Si elle a lieu en hauteur, son explosion peut être dangereuse. En 2008, une lycéenne de 15 ans a été sérieusement blessée à la jambe par une grenade de désencerclement en marge d'une manifestation à Grenoble (Isère). Sous les ordres de son commandant, le fonctionnaire de police lui a jeté la munition depuis sa voiture, indique le rapport de la Commission nationale de déontologie de sécurité, qui souligne que la dangerosité de l'arme est sous-estimée.

Le Flash-Ball : "une machine à bavure" maintes fois critiquée

Autre arme à disposition des forces de maintien de l'ordre : le lanceur de balles (LDB), communément appelé Flash-Ball. Officiellement entrée en service dans les forces de police en 2002 puis généralisée par Nicolas Sarkozy lorsqu'il était ministre de l'Intérieur, le LDB tire des boules de caoutchouc de 95 grammes, à une distance allant jusqu'à 50 mètres.

Le LDB est censé être inoffensif si on tire dans les jambes. Il peut cependant entraîner des blessures graves et définitives lorsque les projectiles touchent le visage ou le thorax. En 2010, un homme avait succombé à un œdème pulmonaire causé par un tir de Flash-Ball, à Marseille. De nombreux autres cas de blessures ont été répertoriés depuis.

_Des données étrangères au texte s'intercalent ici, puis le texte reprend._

Lemma codec_told audio_nack set_min media c : media <> OTHER -> In c (media_codecs media s) ->
  heard_feedback (all_feedback audio_nack)
    (told_map media (if media_eqb media VIDEO_TYPE then video_params set_min (min_bitrate_ (sets s)) c else own_params c) c) =
  told_codec audio_nack set_min (min_bitrate_ (sets s)) media c.
Proof.
  intros M I. unfold heard_feedback, told_codec, all_feedback. cbn [told_map payloadType encodingName clockRate map_mediaType channels feedbackTypes formatParameters].
  rewrite filter_app, map_app. cbn [app]. f_equal; [f_equal|].
  - destruct audio_nack; [|reflexivity]. cbn [filter fst andb]. rewrite Z.eqb_sym. now destruct (_ =? 111).
  - pose proof media_types as N. rewrite map_app in N. destruct media; [| |contradiction]; cbn [media_eqb].
    + apply pairs_own; [now apply NoDup_app_remove_l in N|assumption].
    + rewrite pairs_none; [reflexivity|]. intros J. apply in_map with (f := payloadType) in I. apply in_split in J as (x & y & E). rewrite E in N.
      rewrite app_assoc in N. apply NoDup_remove_2 in N. apply N. rewrite !in_app_iff. auto.
  - assert (H : codec_here s c) by (eapply here_media; exact I). pose proof (own_params_kept c H) as E.
    destruct media; [| |contradiction]; cbn [media_eqb andb]; [|assumption]. unfold video_params, stored, own_params, stored in *. rewrite fold_left_app, E.
    now destruct set_min.
Qed.

Lemma feedback_lines_are (audio_nack : bool) : (if audio_nack then [lit "a=rtcp-fb:111 nack"] else []) ++ concat (map feedback_text (media_codecs VIDEO_TYPE s)) =
  map feedback_line (all_feedback audio_nack).
Proof.
  unfold all_feedback. rewrite map_app. f_equal; [now destruct audio_nack|]. pose proof (media_good VIDEO_TYPE) as K. unfold feedback_pairs.
  rewrite concat_map, map_map. f_equal. apply map_ext_in. intros c I. rewrite forallb_forall in K. specialize (K c I). apply andb_true_iff in K as [K _].
  destruct (codec_fields c K) as (_ & E & _). unfold feedback_text. rewrite E, map_map. reflexivity.
Qed.

Lemma feedback_is_ok audio_nack : forallb pair_ok (all_feedback audio_nack) = true.
Proof.
  apply forallb_forall. intros e I. unfold all_feedback in I. apply in_app_iff in I as [I | I].
  - destruct audio_nack; [|contradiction]. destruct I as [<- | []]. reflexivity.
  - unfold feedback_pairs in I. apply in_concat in I as (l & J & I). apply in_map_iff in J as (c & <- & J). apply in_map_iff in I as (f & <- & I).
    destruct (here_ok internal s W c) as (K & _ & B); [eapply here_media; exact J|]. rewrite forallb_forall in B. specialize (B f I).
    destruct (codec_fields c K) as (P & _). unfold pair_ok, in_u32b, feedback_ok in *. cbn [fst snd]. apply andb_true_iff in B as [_ B]. rewrite B. lia.
Qed.

(** The tags have the types of their streams again. *)
Lemma tag_found media t : In t (bundleTags (sess s)) ->
  existsb (fun u => str_eqb (id t) (id u)) (media_tags media s) = media_eqb (tag_mediaType t) media.
Proof.
  intros I. apply eq_true_iff_eq. rewrite existsb_exists. unfold media_tags. split.
  - intros (u & J & E). apply filter_In in J as [J M]. apply str_eqb_eq in E. pose proof (own_tags _ _ W) as N.
    replace t with u; [assumption|]. clear -N I J E. induction (bundleTags (sess s)) as [|x l IH]; [contradiction|]. cbn [map] in N. inversion N as [|? ? O N']; subst.
    destruct I as [-> | I], J as [-> | J]; [reflexivity| | |auto]; exfalso; apply O; [rewrite E|rewrite <- E]; now apply in_map.
  - intros M. exists t. split; [apply filter_In; auto|apply str_eqb_refl].
Qed.

Lemma tags_again : retagged VIDEO_TYPE (media_tags VIDEO_TYPE s) (retagged AUDIO_TYPE (media_tags AUDIO_TYPE s)
  (map (fun t => mk_tag (id t) OTHER) (bundleTags (sess s)))) = bundleTags (sess s).
Proof.
  unfold retagged. rewrite !map_map. transitivity (map (fun t => t) (bundleTags (sess s))); [|apply map_id]. apply map_ext_in.
  intros t I. cbn [id]. pose proof (tag_found VIDEO_TYPE t I) as V. rewrite (tag_found AUDIO_TYPE t I).
  destruct t as [i m]. destruct m; cbn [tag_mediaType media_eqb id] in *; now rewrite V.
Qed.

(** What a peer holds of the description, where [internal] and [st] are its own
    codecs and settings: the credentials, with those of video for audio when
    audio has none; the candidates of each stream, those of a bundle once for
    either; the keys; the first source of either stream; the tags of a bundle
    with their streams; the directions and the bandwidth; the codecs of audio and
    then those of video, under the same numbers. *)
Definition told_candidate (i : credentials) (bundle : bool) (c : CandidateInfo) : CandidateInfo :=
  mk_candidate bundle (tag c) (priority c) (componentId c) (foundation c) (hostAddress c) (rAddress c) (hostPort c) (rPort c)
    (netProtocol c) (hostType c) (transProtocol c)
    (match mediaType c with VIDEO_TYPE => iceVideoUsername_ i | _ => iceAudioUsername_ i end)
    (match mediaType c with VIDEO_TYPE => iceVideoPassword_ i | _ => iceAudioPassword_ i end) (mediaType c).

Definition told (audio_nack set_min : bool) (st : settings) : SdpInfo :=
  let x := sess s in
  let m := strs s in
  let heard := heards junk 0 AUDIO_TYPE (audio_candidates s) in
  let A := media_codecs AUDIO_TYPE s in
  let V := media_codecs VIDEO_TYPE s in
  let i := mk_ice (iceVideoUsername_ (ice s)) (audio_user s) (iceVideoPassword_ (ice s)) (audio_pass s) in
  mk_sdp (map (told_candidate i (isBundle x)) (heard ++ heards junk (length heard) VIDEO_TYPE (video_candidates s)))
    (map (told_crypto AUDIO_TYPE) (media_cryptos AUDIO_TYPE s) ++ map (told_crypto VIDEO_TYPE) (media_cryptos VIDEO_TYPE s)) i
    (mk_sources (audioSsrc (ssrcs s)) (first_source 0 (video_sources s)) 0 [])
    (mk_session (isBundle x) (isRtcpMux x) SAVPF (isFingerprint x) (if isFingerprint x then fingerprint x else []) []
       (if isBundle x then bundleTags x else []))
    (mk_streams true true (videoDirection m) (audioDirection m) 1 0 (s32 (zlen V)) (s32 (zlen A)) (target_bandwidth_ (sets s)))
    (mk_payloads internal
       (map (told_codec audio_nack set_min (min_bitrate_ (sets s)) AUDIO_TYPE) A ++
        map (told_codec audio_nack set_min (min_bitrate_ (sets s)) VIDEO_TYPE) V)
       (identities V (identities A [])) (identities V (identities A [])) [] []) st.

Lemma fill_is_told d : map (fill_candidate d) (candidateVector_ d) = map (told_candidate (ice d) (isBundle (sess d))) (candidateVector_ d).
Proof. apply map_ext. intros c. unfold fill_candidate, told_candidate. now destruct (mediaType c). Qed.

(** The tags that the reader has after the group. *)
Definition group_tags : list BundleTag := if isBundle (sess s) then map (fun t => mk_tag (id t) OTHER) (bundleTags (sess s)) else [].

Lemma told_in_the_end audio_nack set_min st :
  let r := behind_video audio_nack set_min (isBundle (sess s)) group_tags st in
  exists i v, share_credentials (ice (desc r)) = Some i /\ map_feedback (tmpFeedbackVector r) (payloadVector (pays (desc r))) = Ok v /\
  (let d := set_ice (desc r) i in with_payloads (set_candidates d (map (fill_candidate d) (candidateVector_ d))) v) = told audio_nack set_min st.
Proof.
  intros r. exists (ice (desc r)), (payloadVector (pays (told audio_nack set_min st))). split; [|split].
  - pose proof (good_credentials _ _ W) as C. cbn [forallb] in C. rewrite !andb_true_iff in C. destruct C as (U & _ & A & _).
    apply clean_free in U as (_ & _ & U), A as (_ & _ & A). cbn. unfold share_credentials. cbn.
    destruct (iceVideoUsername_ (ice s)), (audio_user s); contradiction || reflexivity.
  - unfold r, behind_video, in_video, told. cbn [tmpFeedbackVector desc pays payloadVector]. rewrite feedback_lines_are.
    rewrite feedback_mapped by apply feedback_is_ok. rewrite map_app, !map_map. f_equal.
    f_equal; apply map_ext_in; intros c I; [now apply (codec_told _ set_min AUDIO_TYPE)|now apply (codec_told _ _ VIDEO_TYPE)].
  - cbv zeta. rewrite fill_is_told.
    assert (T : retagged VIDEO_TYPE (media_tags VIDEO_TYPE s) (retagged AUDIO_TYPE (media_tags AUDIO_TYPE s) group_tags) =
      if isBundle (sess s) then bundleTags (sess s) else []) by (unfold group_tags; destruct (isBundle (sess s)); [apply tags_again|reflexivity]).
    unfold r, behind_video, in_video. rewrite T, !Z.add_0_l. reflexivity.
Qed.

(** The text before the streams. *)
Definition head_ls (msid : str) : list str :=
  [lit "v=0"; lit "o=- 0 0 IN IP4 127.0.0.1"; lit "s=Orbit"; lit "t=0 0"] ++
  (if isBundle (sess s) then [group_line (bundleTags (sess s)); lit "a=msid-semantic: WMS " ++ msid] else []).

Lemma head_read msid va aa st : free [61; newline] msid = true ->
  forallb (free [newline]) (head_ls msid) = true /\
  process_lines junk (head_ls msid) (before false [] internal va aa st) = Ok (before (isBundle (sess s)) group_tags internal va aa st) /\
  Ready (before (isBundle (sess s)) group_tags internal va aa st).
Proof.
  intros M. set (r0 := before false [] internal va aa st). assert (R0 : Ready r0) by (split; [reflexivity|cbn; unfold zlen; cbn; lia]).
  destruct (idle_list junk [lit "v=0"; lit "o=- 0 0 IN IP4 127.0.0.1"; lit "s=Orbit"; lit "t=0 0"] eq_refl) as [F1 H1].
  destruct (H1 r0 R0) as [E1 _]. unfold head_ls, group_tags. rewrite forallb_app, process_lines_app, F1, E1. cbn [bind andb].
  destruct (isBundle (sess s)); [|split; [reflexivity|now split]].
  destruct (group_read junk (bundleTags (sess s)) r0 (good_tags _ _ W) (few_tags _ _ W) R0 eq_refl) as [F2 E2].
  assert (R1 : Ready (before true (map (fun t => mk_tag (id t) OTHER) (bundleTags (sess s))) internal va aa st)).
  { split; [reflexivity|]. cbn. unfold zlen. rewrite length_map. pose proof (few_tags _ _ W). lia. }
  destruct (idle_read junk (lit "a=msid-semantic: WMS " ++ msid)) as [F3 H3]; [now apply plain_app|reflexivity|].
  destruct (H3 _ R1) as [E3 _]. split; [cbn [forallb] in *; rewrite F2; exact F3|]. split; [|assumption].
  cbn [process_lines]. rewrite E2. cbn [bind]. exact E3.
Qed.
End Told.

Lemma source_writable internal s : Writable internal s -> Writable internal (with_audio_source s).
Proof.
  intros W. unfold with_audio_source. destruct (audioSsrc (ssrcs s) =? 0); [|assumption]. destruct W. constructor; try assumption.
  cbn [ssrcs with_ssrcs set_ssrcs audioSsrc videoSsrc videoRtxSsrc extended_video_ssrc sets forallb] in *.
  apply andb_true_iff in good_numbers0 as [_ G]. exact G.
Qed.

Lemma lines_read junk internal s audio_nack set_min msid va aa st : Writable internal s -> free [61; newline] msid = true ->
  process_lines junk (lines (unlines (sdp_ls audio_nack set_min msid s))) (before false [] internal va aa st) =
  Ok (behind_video junk internal (with_audio_source s) audio_nack set_min (isBundle (sess s)) (group_tags s) st).
Proof.
  intros W M. assert (W' := source_writable _ _ W). destruct (head_read junk internal s W msid va aa st M) as (F1 & E1 & R1).
  destruct (audio_reads junk internal _ W' audio_nack msid M) as [F2 H2], (video_reads junk internal _ W' set_min msid M) as [F3 H3].
  destruct (H2 _ R1) as [E2 R2]. destruct (H3 _ R2) as [E3 _].
  assert (L : sdp_ls audio_nack set_min msid s = head_ls s msid ++ audio_ls audio_nack msid (with_audio_source s) ++ video_ls set_min msid (with_audio_source s))
    by (unfold sdp_ls, head_ls; now rewrite <- app_assoc).
  rewrite L, lines_unlines by now rewrite !forallb_app, F1, F2, F3.
  rewrite process_lines_app, E1. cbn [bind]. rewrite process_lines_app, E2. cbn [bind]. rewrite E3. f_equal.
  rewrite (audio_is_behind junk internal _ W'). apply (video_is_behind junk internal _ W').
Qed.

(** C3. What is written is read: from a description whose texts hold no
    separators and no keywords, [getSdp] produces a text, and a fresh
    description that reads the text with [initWithSdp] holds the credentials,
    fingerprint, tags, directions, bandwidth, sources, candidates, keys and
    codecs of the first, each with its stream, and the codecs under their
    numbers. *)
Theorem description_is_read junk audio_nack set_min rands b beyond red_fec encoding va aa s :
  let peer := new_SdpInfo red_fec encoding va aa in
  Writable (internalPayloadVector_ (pays peer)) s ->
  exists text, getSdp audio_nack set_min rands (b :: beyond) s = Ok (text, with_audio_source s) /\
  initWithSdp junk peer text [] =
    Ok (true, told junk (internalPayloadVector_ (pays peer)) (with_audio_source s) audio_nack set_min (sets peer)).
Proof.
  intros peer W. exists (unlines (sdp_ls audio_nack set_min (msid_of rands) s)). destruct (both_streams _ _ W) as [A V].
  assert (M : free [61; newline] (msid_of rands) = true) by (apply alnum_free; [apply msid_alnum|reflexivity]).
  split. { apply getSdp_lines; try assumption. pose proof (few_tags _ _ W). unfold zlen. lia. }
  unfold initWithSdp, processSdp. change (mk_reader peer (-1) (media_of []) []) with (before false [] (internalPayloadVector_ (pays peer)) va aa (sets peer)).
  rewrite (lines_read junk _ s _ _ _ va aa (sets peer) W M). cbn [bind].
  assert (G : isBundle (sess s) = isBundle (sess (with_audio_source s)) /\ group_tags s = group_tags (with_audio_source s))
    by (unfold with_audio_source; now destruct (audioSsrc (ssrcs s) =? 0)).
  destruct G as [-> ->].
  destruct (told_in_the_end junk _ _ (source_writable _ _ W) audio_nack set_min (sets peer)) as (i & v & E1 & E2 & E3).
  rewrite E1. set (r := behind_video _ _ _ _ _ _ _ _) in *. clearbody r. cbn zeta in *.
  change (payloadVector (pays (set_candidates _ _))) with (payloadVector (pays (desc r))). rewrite E2. cbn [bind]. now rewrite <- E3.
Qed.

Mais pourquoi cette arme, conçue pour ne pas tuer, fait-elle autant de dégâts lors des échauffourées avec les forces de l'ordre ? "Les policiers ne sont pas assez bien formés pour viser systématiquement les jambes", explique Mathieu Zagrodzki. Pour permettre davantage de précisions, les anciens Flash-Balls ont été remplacés par un nouveau modèle de lanceur de balles, équipé d'un viseur. Plus puissant, il est aussi censé permettre aux policiers de ne pas se faire encercler, et donc d'éviter les tirs rapprochés.

Mais "le problème subsiste lorsqu'il est utilisé à bout portant", rappelle le spécialiste des questions de sécurité. En avril, un tir "à courte distance" avait provoqué cinq fractures au visage d'un manifestant à Toulouse, indique France 3 Midi-Pyrénées. "Sur le papier, le Flash-Ball est un moindre mal. Dans la réalité, c'est une machine à bavure", résume le spécialiste.